As a child of a mother with mental illness that was undiagnosed for years I thought everything was normal but now looking back as an adult child I remember mom not being around much and me living at family member’s homes quite often and quite frankly our lives being chaos. When I was 14 I ended up moving in with my father and stepmother; something that I had always wanted to do but never got to until then. At 16, my father ended up passing away and I became a very rebellious teenager: running the streets, drinking and even trying drugs. I did end up graduating by the skin of my teeth. I really don't know how; I was never at school in my senior year. Out on my own at 18 I got a full time job and got married at 20 and had a child a year later.
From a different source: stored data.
Lemma register_section_ok hands now a t : tables_ok hands now t -> 0 <= now -> 0 < ra_interval a ->
  tables_ok hands now (register_section a now t).2 /\
  exists e, forall k', reg_at k' (register_section a now t).2 =
    if decide (k' = periodicKey (ra_owner a) (ra_name a)) then
      Some (S (tb_seq t), mkReg (ra_owner a) (ra_name a) (ra_interval a) (ra_task a) (now + ra_interval a) (now + ra_interval a) false "" 0 0 0 "" (Some e))
    else reg_at k' t.
Proof.
  intros H Hnow Hint. unfold register_section. set (key := periodicKey (ra_owner a) (ra_name a)).
  set (t0 := (match reg_at key t with Some (g0, old) => (live_occurrence old, drop_timer g0 old t) | None => ([], t) end)).
  assert (H0 : tables_ok hands now t0.2 /\ tb_seq t0.2 = tb_seq t /\ tb_timers t0.2 = tb_timers t /\
    (forall g r, reg_at key t0.2 = Some (g, r) -> rg_heapEntry r = None) /\ forall k', k' <> key -> reg_at k' t0.2 = reg_at k' t).
  { subst t0. destruct (reg_at key t) as [[g0 old]|] eqn:Hk; cbn [snd].
    - destruct (drop_timer_ok hands now t key g0 old H Hk) as (Hok & _ & Hs & Ht & Hat & Hother).
      split_and!; [done|done|done| |done]. intros g r. rewrite Hat. by intros [= <- <-].
    - split_and!; [done|done|done| |done]. by rewrite Hk. }
  clearbody t0. destruct t0 as [cancels t0]. cbn [snd] in *. destruct H0 as (H0 & Hs & Ht & Hnone & Hother). cbn zeta.
  set (nextRun := now + ra_interval a). set (e := mkTimer _ _ _ _ _ _ _ _). set (reg := mkReg _ _ _ _ _ _ _ _ _ _ _ _ _).
  pose (t1 := mkTables (<[key := S (tb_seq t)]> (tb_entries t0)) (<[S (tb_seq t) := set_timer None reg]> (tb_regs t0)) (tb_jobDefs t0)
    (tb_heap t0) (S (tb_seq t)) (tb_timers t0)).
  destruct (install_ok hands now t0 t1 key (set_timer None reg)) as [H1 Hk1]; try done; try (cbn; rewrite ?Hs; done).
  { cbn. unfold nextRun. lia. }
  rewrite Hs in Hk1.
  assert (Hat1 : forall k', reg_at k' t1 = if decide (k' = key) then Some (S (tb_seq t), set_timer None reg) else reg_at k' t0).
  { intros k'. case_decide as Hd; [by subst|]. unfold t1, reg_at. cbn. rewrite lookup_insert_ne by done.
    destruct (tb_entries t0 !! k') as [g'|] eqn:Hg; [|done]. rewrite lookup_insert_ne; [done|].
    intros <-. destruct H0 as [_ H0]. destruct (to_entry _ _ _ _ H0 k' _ Hg) as (_ & _ & _ & Hle). lia. }
  destruct (push_timer_ok hands now t1
    (mkTables (<[key := S (tb_seq t)]> (tb_entries t0)) (<[S (tb_seq t) := reg]> (tb_regs t0))
       (<[periodicDefinitionID (ra_owner a) (ra_name a) := (ra_owner a, ra_name a)]> (tb_jobDefs t0))
       (timer_Push (Some e) (tb_heap t0)) (S (tb_seq t)) (S (tb_timers t0))) key (S (tb_seq t)) (set_timer None reg) e)
    as [H2 Hat2]; try done; try (cbn; lia).
  - apply H0.
  - cbn. intros (x & Hp & Hx)%list_elem_of_fmap. destruct H0 as [_ H0]. destruct (to_timer _ _ _ _ H0 x Hx) as (Hlt & _). lia.
  - unfold t1. cbn [tb_regs]. by rewrite insert_insert_eq.
  - split; [exact H2|]. exists e. intros k'. rewrite Hat2, Hat1. case_decide; [done|]. by apply Hother.
Qed.
Lemma settled_step_ok l pr finished failed ps p' : lf_loops (pd_life p) !! id = Some (LSettled l pr finished failed ps) ->
  loop_step id AnsNone p = Some p' -> periodic_ok calm p'.
Proof.
  intros Hpc E. destruct (step_at _ Hpc ltac:(done)) as [Hd Hat]. destruct Hok as [H Ha]. unfold loop_step in E. rewrite Hpc in E. injection E as <-.
  destruct (pk_pc _ _ H id _ Hpc) as (_ & P2 & P3). destruct P3 as [Hf Hslot]. destruct (P2 pr ltac:(left)) as [Hocc Hint].
  pose proof (pk_tables _ _ H) as Ht. rewrite (hands_loop _ _ Hat) in Ht. cbn in Ht.
  set (p' := put_loop _ _ _). assert (Hat' : loop_at p' = Some (LSettle l ps)) by (by apply loop_at_put).
  pose proof (settle_tick_ok [] pr finished failed (pd_now p) (pd_tables p) Ht Hocc Hf Hint) as Ht'.
  assert (Htr : trace_ok p').
  { pose proof (pk_trace _ _ H) as HT. destruct HT as [T1 T2 T3 T4 T5] eqn:E0. clear E0. unfold p', settle_tick, settled_tick.
    destruct (reg_at (pr_key pr) (pd_tables p)) as [[g r]|] eqn:Hk.
    2: { apply (trace_move p _ (LSettle l ps)); try done; [by left|by intros run ?%elem_of_nil]. }
    destruct (rg_Running r && String.eqb (rg_OccurrenceID r) (pr_occurrenceID pr)) eqn:Hc.
    2: { apply (trace_move p _ (LSettle l ps)); try done; [by left|by intros run ?%elem_of_nil]. }
    apply andb_true_iff in Hc as [Hr Ho%String.eqb_eq]. destruct (T1 _ g r Hk) as [[S1 S2] S3]. destruct Ht as [_ Hreg].
    assert (Hnext : rg_ScheduledFor r < finished + pr_interval pr) by (specialize (Hslot g r eq_refl Hr Ho); lia).
    split.
    - intros k g1 r1. cbn. rewrite (reg_at_put _ _ _ _ _ _ _ _ _ Hreg Hk). case_decide as Hkk.
      + intros [= <- <-]. cbn. split; [|done]. split.
        * intros s [[= ->]|Hs]%elem_of_cons; [lia|]. specialize (S1 s Hs). lia.
        * intros s [|Hs]%elem_of_cons; [done|]. right. destruct (S2 s Hs) as [->|[Hx Hlt]]; (split; [|lia]); [left|by right].
      + intros Hk1. destruct (T1 k g1 r1 Hk1) as [S4 S5]. split; [|intros; right; by apply S5].
        apply slot_open_other; [|done]. cbn. intros ->. by destruct (reg_at_inj _ _ _ _ _ _ _ _ _ Hreg Hk1 Hk).
    - intros run. erewrite hands_loop by (apply loop_at_put; exact Hd). by intros ?%elem_of_nil.
    - intros l' run occ rest. erewrite loop_at_put by exact Hd. done.
    - cbn. intros x [->|Hx]%elem_of_cons; [|by apply T4]. cbn. by destruct (reg_at_key _ _ _ _ _ _ _ Hreg Hk).
    - cbn. split_and!; [by apply S3; [|rewrite Ho]| |done]. intros Hs%S1. lia. }
  destruct (periodic_move_ok calm p p' id (LSettled l pr finished failed ps) (LSettle l ps)) as [H1 _]; try done.
  - split_and!; [done| |done]. intros x Hx. apply P2. cbn. by right.
  - by apply ctx_kept with (id := id) (pc := LSettled l pr finished failed ps).
  - split; [done|]. intros _. apply armed_notified. cbn. lia.
Qed.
I have been able to get my mom get the right diagnosis after so many years and was able to establish the relationship that we never had.
I tried for years to keep a relationship with my mother but found it very hard. Knowing now that she was again undiagnosed and was committed to drug and alcohol treatment centers for years when all along the bipolar stayed hidden away. I ended up having to keep my mother out of my life for nearly 20 years because now looking back the symptoms of bipolar that all of the family had to go through. In 2004, I took the NAMI's Family-to-Family education program. And actually the first night of class I spent the day helping my aunt (my mom’s sister) do an involuntary commitment of my mom. All I can say is that from that moment on, when I stepped into that program, it has been life changing ever since. I have been able to get my mom get the right diagnosis after so many years and was able to establish the relationship that we never had. Granted, the disorder did take a lot away from her over the years.
In 2006, I became a NAMI Family-to-Family teacher. In 2008, I became a state trainer. NAMI gave me my mother back and we are now a team with her illness. We go to doctor’s appointments together and we both understand how important it is to stay on top of the disorder. I have learned that I could never of known what no one told me as a child and as an adult child. Thank you NAMI! I am now able to pay it forward!